Selective history notwithstanding (the Programma 101, Micral N and Altair all have claims to being the first personal computers, while the Commodore PET was the first mass-market model), the ad is particularly interesting given the recent news about a possible Apple Car.
Check out the ad after the jump:
https://www.youtube.com/watch?v=EGhaOV0BPmA
The commercial also includes fashion designer Jason Wu, American biologist Anne Wojcicki, entrepreneur Njeri Rionge, and Boyhood director Richard Linklater. Building on Cadillac’s current “Dare Greatly” ad campaign, the minute-long ad features Edith Piaf’s iconic song “Non, Je Ne Regrette Rien” (No, I Regret Nothing), and boasts an appearance by the 2016 Cadillac CT6 flagship sedan, which Cadillac will officially unveil at the New York International Auto Show on March 31.
As a great fan of Woz, it’s fantastic to see him praised as such a different-thinking innovator on a widely-viewed show like the Academy Awards.
With that said, given his love of Tesla cars, wouldn’t it be kind of ironic to see him turn around and give the money from his Caddy paycheck to Elon Musk?
Source: GMAuthority
2 responses to “Cadillac ad credits Woz with inventing the personal computer”

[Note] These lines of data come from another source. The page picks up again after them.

(** * hiop: RAJA sparse-triplet matrices

    A shallow embedding of [hiopMatrixRajaSparseTriplet] and
    [hiopMatrixRajaSymSparseTriplet] (the sparse-matrix core of the HiOp
    interior-point solver), together with the properties of the kernels.

    Conventions of the embedding.
    - C++ [int] indices are integers of [Z]; on the inputs considered every
      index sum stays inside the asserted bounds.
    - C++ [double] values are real numbers of [R]: arithmetic is exact.
    - A [RAJA::forall] over [RangeSegment(lo, hi)] is its sequential
      execution for [i = lo, ..., hi-1]; the accumulations it performs are
      atomic in the source, so each parallel run equals some sequential one.
    - A computation either returns, stops at a failed [assert], or faults
      (an access outside a buffer, a read of a cell never written, a wild
      pointer): see [outcome]. *)

From Stdlib Require Import String ZArith List Sorted Reals Lra Lia Bool.
Import ListNotations.

Local Open Scope Z_scope.

(** ** Outcomes of a call *)

Inductive outcome (A : Type) : Type :=
| Ok (a : A)
| AssertFailed
| Fault.

Arguments Ok {A} a.
Arguments AssertFailed {A}.
Arguments Fault {A}.

Definition bind {A B : Type} (m : outcome A) (k : A -> outcome B) : outcome B :=
  match m with
  | Ok a => k a
  | AssertFailed => AssertFailed
  | Fault => Fault
  end.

has GM, gotten anything right?? LOL just wait till Thursday as they announce another recall, they might just recall this commercial too ;)
I think Cadillac is not out of line by saying Woz invented the personal computer. There were a number of machine in the 1960s and 70s leading up to the Apple I/II, but most of which I wouldn’t associate with the hobbyist movement of the mid-to-late 1970s.
The Programma 101 was a business machine that cost $20,000 in 1965…cheap for a computer in those days but hardly something you’d find in somebody’s house when it was on the market. The Micral N was a process control mini computer designed to compete with DEC PDPs of the day…again, hardly a hobbyist machine when it was released. The Altair 8800 certainly was pitched to the hobbyist market way back in 1974 and was a landmark machine. It had a microprocessor and a expandable bus architecture. But it was also not approachable to the casual user. You programmed it with switches, much like minicomputers of the day.
Woz’s Apple II came with a case, a keyboard, and an interface to use a CRT TV as a monitor. A personal computer needs to be flexible enough to be programmed by the user for general purpose tasks, and It came with a BASIC that was approachable with examples. You could use a cassette drive for storage and later, a floppy disk that was a big advance at the time since it came at a lower price than previous solutions (although $495 was still a lot of money).
Commodore’s PET computer was announced before the Apple II shipped in 1977 but didn’t actually ship until months afterward. Lastly, the first spreadsheet, VisiCalc shipped for the Apple II which cemented it’s place in history for commercial software usable by the home or business user.